Он приехал с четким поручением написать серию «Трансатлантических очерков» для американского журнала «Нейшн», и первый материал был собран во время английского тура, который простирался от Честера до Северного Девона. Все еще с сестрой и тетей он три месяца странствовал по Швейцарии, Северной Италии и Баварии, обосновавшись на осень в Париже, теперь уже один. Именно здесь он начал свою близость с Дж. Р. Лоуэллом во время дневных прогулок с ним между утренней работой и вечерами в «Комеди Франсез». Он заявляет, что больше никого в Париже не видел — его ум был твердо настроен на Италию. В Рим он отправился на первые шесть месяцев 1873 года, где был уже достаточно дома среди древних одиночеств, чтобы иметь время и мысли для социальной новизны. Тридцать лет спустя, в своей биографии Уильяма Уэтмора Стори, он возродил американский мир того, что было еще едва модернизированным Римом, мир, в который он был погружен знакомством со скульптором и его кругом. С тех пор он собирал не столько материал для путевых очерков, сколько материал для большей части своей самой известной прозы. Американец в Европе должен был стать его собственной темой, и он начал делать ее таковой. Летние месяцы прошли в основном в Хомбурге, который также оставит свой след в нескольких его рассказах. Старший брат присоединился к нему, когда он вернулся в Рим, но Уильям заразился малярией, и в начале 1874 года они переехали во Флоренцию. Здесь Генри вскоре остался один, в комнатах на площади Санта-Мария-Новелла, на несколько месяцев сосредоточенной и счастливой работы над «Родериком Хадсоном». Роман уже был заказан мистером Хоуэллсом для «Атлантик Мансли», и его создание знаменует собой окончательный конец литературного ученичества Генри Джеймса. Он пришел к этому осторожными шагами; из огромного количества работы позади него, хотя большая ее часть была невелика по ценности, ничего не было потрачено впустую; каждая страница его письма была на прямой линии к совершенным литературным манерам его зрелого мастерства. Но до сих пор он писал экспериментально и по случаю; теперь он был признанным романистом по праву.

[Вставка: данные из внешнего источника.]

(** * An inverse Bloom filter: shallow embedding of [filter.go]

    The Go package [filter] keeps a fixed table of slots, each one either
    empty (a nil pointer) or pointing to the key that was last routed to it.
    [Observe] hashes a key to a slot, swaps the key in and reports whether
    the slot's former content equals the key.

    Modelling conventions.
    - A Go [[]byte] is a [list byte]; the nil slice and the empty slice both
      have length 0 and are the list [[]] (no operation of the package tells
      them apart: [bytes.Equal] compares [string(a) == string(b)]).
    - A slot of type [*[]byte] is an [option (list byte)]: [None] is the nil
      pointer, [Some k] a pointer to a slice whose bytes are [k].  This is
      the filter of a caller who does not overwrite the bytes of a key
      after handing it over; module [Aliased] keeps the slice headers and
      the caller's memory instead, [run_view] shows that the two agree for
      such a caller, and the last part of the file what happens for
      another.
    - [uint32] and [int32] values are integers of [Z]; every wrap-around of
      the source is written out with [uint32] and [int32] below.
    - A run-time panic (index out of range) is the result [None].
    - [Observe] and [getAndSet] below are one call running alone: the
      pointer loaded by [atomic.LoadPointer] is still in the slot when
      [atomic.CompareAndSwapPointer] runs, so the first iteration of the
      retry loop succeeds ([uncontended_swap]).  Module [Concurrent] has
      the loop step by step, for calls that run together under any
      schedule. *)

From Stdlib Require Import ZArith List Lia Bool Strings.Byte String.
From stdpp Require Import base list.

Local Open Scope Z_scope.

(** ** Machine integers *)

Definition uint32 (z : Z) : Z := z mod 2 ^ 32.

Definition int32 (z : Z) : Z :=
  let u := uint32 z in if u <? 2 ^ 31 then u else u - 2 ^ 32.

Definition byte_to_Z (b : byte) : Z := Z.of_N (Byte.to_N b).

(** The conversion [byte(v)] keeps the low eight bits. *)
Definition Z_to_byte (v : Z) : byte :=
  match Byte.of_N (Z.to_N (v mod 256)) with
  | Some b => b
  | None => x00
  end.

(** ** [bytes.Equal] *)

Fixpoint bytes_Equal (a b : list byte) : bool :=
  match a, b with
  | [], [] => true
  | x :: a', y :: b' => Byte.eqb x y && bytes_Equal a' b'
  | _, _ => false
  end.

(** ** The 32-bit FNV-1a accumulator of Go's [hash/fnv] ([fnv.New32a]) *)

Module fnv.

Definition offset32 : Z := 2166136261.
Definition prime32 : Z := 16777619.

(** The state of a [sum32a] is one [uint32]. *)
Definition New32a : Z := offset32.

(** [Write]: for each byte, [hash ^= c; hash *= prime32]. *)
Definition Write (s : Z) (data : list byte) : Z :=
  fold_left (fun hash c => uint32 (Z.lxor hash (byte_to_Z c) * prime32)) data s.

(** [Sum(nil)]: the four bytes of the state, most significant first. *)
Definition Sum (s : Z) : list byte :=
  [ Z_to_byte (Z.shiftr s 24); Z_to_byte (Z.shiftr s 16);
    Z_to_byte (Z.shiftr s 8); Z_to_byte s ].

Definition Reset (s : Z) : Z := offset32.

End fnv.

(** ** [uintHash.Sum32] *)

(** The slice expression [s[lo:hi]]; out of range it panics. *)
Definition slice (s : list byte) (lo hi : nat) : option (list byte) :=
  if (lo <=? hi)%nat && (hi <=? length s)%nat
  then Some (firstn (hi - lo) (skipn lo s))
  else None.
(** * jenjoy: doc-comment generation pipeline

    A shallow embedding of [jenjoy.py]: the Python string primitives the
    script relies on, its five regular expressions, the functions
    [extract_doc_comment], [insert_doc_comment], [count_tokens],
    [get_method_nodes], [write_code_snippet_to_file] and the driver [main],
    followed by the properties established about them. *)

From Stdlib Require Import String Ascii.
From Stdlib Require Import List NArith ZArith Bool Lia.
Import ListNotations.


(** ** Python [str] values

    A Python 3 [str] is a sequence of Unicode code points.  Code points are
    numbers ([N]); a string is a list of them. *)

Module Py.

Definition char := N.
Definition str := list char.

(** ASCII literals. *)
Definition lit (s : string) : str :=
  map N_of_ascii (list_ascii_of_string s).

Definition LF : char := 10%N.
Definition CR : char := 13%N.
Definition TAB : char := 9%N.
Definition SP : char := 32%N.

Definition mem (c : char) (l : list char) : bool := existsb (N.eqb c) l.

(** Line boundaries of [str.splitlines]: LF, VT, FF, CR, FS, GS, RS, NEL,
    LINE SEPARATOR and PARAGRAPH SEPARATOR. *)
Definition is_linebreak (c : char) : bool :=
  mem c [10; 11; 12; 13; 28; 29; 30; 133; 8232; 8233]%N.

(** White space of [str.strip], [str.isspace] and of [\s] in a [str]
    pattern. *)
Definition isspace (c : char) : bool :=
  ((9 <=? c) && (c <=? 13))%N || ((28 <=? c) && (c <=? 32))%N
  || mem c [133; 160; 5760; 8232; 8233; 8239; 8287; 12288]%N
  || ((8192 <=? c) && (c <=? 8202))%N.

Fixpoint str_eqb (a b : str) : bool :=
  match a, b with
  | [], [] => true
  | x :: a', y :: b' => N.eqb x y && str_eqb a' b'
  | _, _ => false
  end.

(** [s.startswith(p)] *)
Fixpoint startswith (s p : str) {struct p} : bool :=
  match p, s with
  | [], _ => true
  | x :: p', y :: s' => N.eqb x y && startswith s' p'
  | _ :: _, [] => false
  end.

(** [sep.join(parts)] *)
Fixpoint join (sep : str) (parts : list str) : str :=
  match parts with
  | [] => []
  | [p] => p
  | p :: rest => p ++ sep ++ join sep rest
  end.

(** [s.splitlines()]: [cur] holds the current line reversed.  A line is
    emitted at every boundary, CR LF counts as one boundary, and what follows
    the last boundary is a line only when it is not empty. *)
Fixpoint splitlines_from (cur : str) (s : str) : list str :=
  match s with
  | [] => match cur with [] => [] | _ => [rev cur] end
  | c :: s' =>
      if is_linebreak c then
        rev cur ::
          (if N.eqb c CR then
             match s' with
             | d :: s'' => if N.eqb d LF then splitlines_from [] s''
                           else splitlines_from [] s'
             | [] => splitlines_from [] s'
             end
           else splitlines_from [] s')
      else splitlines_from (c :: cur) s'
  end.

Definition splitlines (s : str) : list str := splitlines_from [] s.

(** [s.lstrip()], [s.rstrip()], [s.strip()] *)
Fixpoint lstrip (s : str) : str :=
  match s with
  | c :: s' => if isspace c then lstrip s' else s
  | [] => []
  end.

Definition rstrip (s : str) : str := rev (lstrip (rev s)).
Definition strip (s : str) : str := rstrip (lstrip s).

(** Truth value of a string: non-empty. *)
Definition truthy (s : str) : bool :=
  match s with [] => false | _ => true end.

(** Index normalisation of slices and of the [start] argument of
    [str.find]: a negative index counts from the end, and the result is
    clamped to [0, len]. *)
Definition clamp (len i : Z) : Z :=
  if (i <? 0)%Z then Z.max 0 (i + len) else Z.min i len.

(** [s[lo:hi]] *)
Definition slice (s : str) (lo hi : Z) : str :=
  let n := Z.of_nat (length s) in
  let a := clamp n lo in
  let b := clamp n hi in
  firstn (Z.to_nat (b - a)) (skipn (Z.to_nat a) s).

(** [s[:hi]] and [s[lo:]] *)
Definition slice_to (s : str) (hi : Z) : str := slice s 0 hi.

(** First index at or after [idx] (the position of the head of [s]) where
    [sub] occurs. *)
Fixpoint find_go (sub : str) (idx : nat) (s : str) : option nat :=
  if startswith s sub then Some idx
  else match s with
       | [] => None
       | _ :: s' => find_go sub (S idx) s'
       end.

(** [s.find(sub, start)]; [-1] when there is no occurrence. *)
Definition find (s sub : str) (start : Z) : Z :=
  let n := Z.of_nat (length s) in
  if (n <? start)%Z then (-1)%Z
  else
    let a := Z.to_nat (clamp n start) in
    match find_go sub a (skipn a s) with
    | Some i => Z.of_nat i
    | None => (-1)%Z
    end.

(** Last index where [sub] occurs. *)
Fixpoint rfind_go (sub : str) (idx : nat) (s : str) : option nat :=
  match s with
  | [] => if startswith s sub then Some idx else None
  | _ :: s' =>
      match rfind_go sub (S idx) s' with
      | Some j => Some j
      | None => if startswith s sub then Some idx else None
      end
  end.

(** [s.rfind(sub)] *)
Definition rfind (s sub : str) : Z :=
  match rfind_go sub 0 s with
  | Some i => Z.of_nat i
  | None => (-1)%Z
  end.

(** [s.replace(old, new, count)] for an empty [old]: [new] goes before every
    character and at the end, [count] times at most. *)
Fixpoint replace_empty (new : str) (count : Z) (s : str) : str :=
  if (count =? 0)%Z then s
  else match s with
       | [] => new
       | c :: s' => new ++ c :: replace_empty new (count - 1) s'
       end.

(** [s.replace(old, new, count)] for a non-empty [old]: the occurrences are
    taken from left to right without overlap; [skip] counts the characters of
    a replaced occurrence still to be dropped.  A negative [count] never
    reaches zero: every occurrence is replaced. *)
Fixpoint replace_go (old new : str) (count : Z) (skip : nat) (s : str) : str :=
  match s with
  | [] => []
  | c :: s' =>
      match skip with
      | S k => replace_go old new count k s'
      | O =>
          if (count =? 0)%Z then s
          else if startswith s old
               then new ++ replace_go old new (count - 1) (length old - 1) s'
               else c :: replace_go old new count 0 s'
      end
  end.

(** [s.replace(old, new, count)]; [count = -1] is [s.replace(old, new)]. *)
Definition replace (s old new : str) (count : Z) : str :=
  match old with
  | [] => replace_empty new count s
  | _ :: _ => replace_go old new count 0 s
  end.

(** What [f.read()] makes of the stored text of a file opened with
    [open(path, "r")], no [newline] argument given: CR LF and a CR alone are
    read as LF. *)
Fixpoint universal_newlines (raw : str) : str :=
  match raw with
  | [] => []
  | c :: rest =>
      if N.eqb c CR then
        LF :: match rest with
              | d :: rest' => if N.eqb d LF then universal_newlines rest'
                              else universal_newlines rest
              | [] => universal_newlines rest
              end
      else c :: universal_newlines rest
  end.


End Py.

(** ** The regular expressions of the script *)

Module Re.
Import Py.

(** [$] without [re.MULTILINE]: at the end of the subject, or just before a
    line feed that ends it. *)
Definition at_dollar (rest : str) : bool :=
  match rest with
  | [] => true
  | [c] => N.eqb c LF
  | _ => false
  end.

Definition is_hws (c : char) : bool := N.eqb c SP || N.eqb c TAB.

(** [[ \t]*$] tried at the head of [rest]: the star takes a blank and the
    rest must match, or it stops here and [$] must hold. *)
Fixpoint match_hws_eol (rest : str) : bool :=
  match rest with
  | c :: rest' => (is_hws c && match_hws_eol rest') || at_dollar rest
  | [] => true
  end.

Fixpoint search_hws_eol_go (idx : nat) (s : str) : option nat :=
  if match_hws_eol s then Some idx
  else match s with
       | [] => None
       | _ :: s' => search_hws_eol_go (S idx) s'
       end.

(** [re.search(r"[ \t]*$", s)]: the start of the leftmost match, [None] when
    there is no match. *)
Definition search_hws_eol (s : str) : option Z :=
  option_map Z.of_nat (search_hws_eol_go 0 s).

(** [re.match(r"\s*", line).group(0)]: the longest white-space prefix. *)
Fixpoint match_ws_prefix (line : str) : str :=
  match line with
  | c :: line' => if isspace c then c :: match_ws_prefix line' else []
  | [] => []
  end.

(** [.*\*/] at the head of [rest]: a closing marker further on, with no line
    feed before it ([.] matches every character but LF). *)
Fixpoint match_dots_close (rest : str) : bool :=
  startswith rest (lit "*/")
  || match rest with
     | c :: rest' => negb (N.eqb c LF) && match_dots_close rest'
     | [] => false
     end.

(** [re.search(r"/\*\*.*\*/", line)] as a truth value. *)
Fixpoint search_doc_block (line : str) : bool :=
  match line with
  | [] => false
  | _ :: line' =>
      (startswith line (lit "/**") && match_dots_close (skipn 3 line))
      || search_doc_block line'
  end.

(** [re.sub(r"\[h_newline\]", "\n", s)]: the pattern is a literal, every
    occurrence from left to right is replaced. *)
Definition sub_h_newline (s : str) : str :=
  replace s (lit "[h_newline]") [LF] (-1).

End Re.

(** ** [jenjoy.py] *)

Module Jenjoy.
Import Py Re.

(** [extract_doc_comment(text)] *)
Definition extract_doc_comment (text : str) : str :=
  let start := rfind text (lit "/**") in
  let start :=
    if negb (start =? -1)%Z then
      match search_hws_eol (slice_to text start) with
      | Some m => m
      | None => start
      end
    else start in
  let end_ := find text (lit "*/") start in
  if negb (start =? -1)%Z && negb (end_ =? -1)%Z
  then slice text start (end_ + 2)
  else text.

(** [insert_doc_comment]: the index of the first line with something other
    than white space on it, and that line's indentation; the [else] branch of
    the loop is the [None] case. *)
Fixpoint first_code_line (idx : nat) (lines : list str) : option (nat * str) :=
  match lines with
  | [] => None
  | line :: rest =>
      if truthy (strip line) then Some (idx, match_ws_prefix line)
      else first_code_line (S idx) rest
  end.

Definition indent_line (indent l : str) : str :=
  if truthy (strip l) then indent ++ l else l.

(** [insert_doc_comment(java_code, doc_comment)] *)
Definition insert_doc_comment (java_code doc_comment : str) : str :=
  let lines := splitlines java_code in
  let '(idx, indent) :=
    match first_code_line 0 lines with
    | Some found => found
    | None => (0, [])
    end in
  let doc_comment_indented :=
    join [LF] (map (indent_line indent) (splitlines doc_comment)) in
  join [LF] (firstn idx lines)
  ++ (if 0 <? idx then [LF] else [])
  ++ doc_comment_indented ++ [LF] ++ join [LF] (skipn idx lines).

(** A declaration found by the scan:
    [(start_byte, end_byte, method_source, has_doc_comment)]. *)
Record decl : Type := Decl {
  start_byte : nat;
  end_byte : nat;
  method_source : str;
  has_doc : bool
}.

(** A node of the syntax tree, as far as the script reads it: [type],
    [start_byte], [end_byte], [start_point] (row, column) and [children]. *)
#[warnings="-register-all"]
Inductive node : Type :=
| Node (type : str) (nstart nend : nat) (start_point : nat * nat)
       (children : list node).

Definition node_type (n : node) : str := let 'Node t _ _ _ _ := n in t.
Definition node_start_byte (n : node) : nat := let 'Node _ a _ _ _ := n in a.
Definition node_end_byte (n : node) : nat := let 'Node _ _ b _ _ := n in b.
Definition node_start_point (n : node) : nat * nat :=
  let 'Node _ _ _ p _ := n in p.
Definition node_children (n : node) : list node :=
  let 'Node _ _ _ _ c := n in c.

Definition is_documentable (type : str) : bool :=
  str_eqb type (lit "method_declaration")
  || str_eqb type (lit "class_declaration")
  || str_eqb type (lit "constructor_declaration").

(** [range(a, b, -1)] *)
Definition range_down (a b : Z) : list Z :=
  map (fun k => (a - Z.of_nat k)%Z) (seq 0 (Z.to_nat (a - b))).

(** The body of the look-back loop of [visit] over the indices still to be
    visited; [None] is the [IndexError] of [lines[i]]. *)
Fixpoint look_back (lines : list str) (idxs : list Z) : option bool :=
  match idxs with
  | [] => Some false
  | i :: rest =>
      if (i <? 0)%Z then Some false
      else
        match nth_error lines (Z.to_nat i) with
        | None => None
        | Some line =>
            if search_doc_block line then Some true
            else if str_eqb (strip line) [] then look_back lines rest
            else if negb (startswith (strip line) (lit "*"))
                    && negb (startswith (strip line) (lit "//"))
                 then Some false
                 else look_back lines rest
        end
  end.

(** The value of [has_doc] computed for a node starting on [start_line]. *)
Definition detect_doc (source_code : str) (start_line : nat) : option bool :=
  let lines := splitlines source_code in
  let sl := Z.of_nat start_line in
  look_back lines (range_down (sl - 1) (Z.max (-1) (sl - 6))).

(** [get_node_text(node)] *)
Definition get_node_text (source_code : str) (n : node) : str :=
  slice source_code (Z.of_nat (node_start_byte n)) (Z.of_nat (node_end_byte n)).

(** [for child in node.children: visit(child)] *)
Fixpoint visit_each (visit : node -> option (list decl))
    (children : list node) : option (list decl) :=
  match children with
  | [] => Some []
  | child :: rest =>
      match visit child with
      | None => None
      | Some found =>
          match visit_each visit rest with
          | None => None
          | Some others => Some (found ++ others)
          end
      end
  end.

(** The Python interpreter as far as the scan depends on it: the number of
    frames its recursion limit still allows when [visit(root)] is called, and
    the number of frames a call of [re.search] takes. *)
Record interpreter : Type := Interpreter {
  frames_left : nat;
  search_frames : nat
}.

Он вернулся в Америку осенью 1874 года после летних странствий, которые, как показывают «Трансатлантические очерки», провели его через Голландию и Бельгию. Но так случилось, что в этот момент в его сохранившейся переписке есть почти пустой пробел длиною в год и более, и следовать за ним пристально невозможно. Он исчезает с все еще волнующим его вопросом — где ему жить? — его американская лояльность все еще борется с его европейской склонностью. Утеряны шаги, которыми сомнение было разрешено в течение еще одного года дома. Достоверно лишь то, что когда он в следующий раз приехал в Европу, двенадцать месяцев спустя, оно было успокоено навсегда.
Мисс Элис Джеймс.
Жилье Г. Дж. на Хаф-Мун-стрит и его домовладелец, мистер Лазарус Фокс, описаны, как помнится, в «Средних годах». Он прибыл в Лондон из Америки за несколько дней до даты следующего письма к своей сестре. Профессор Чарльз Нортон с женой и сестрами жил в это время в Кенсингтоне.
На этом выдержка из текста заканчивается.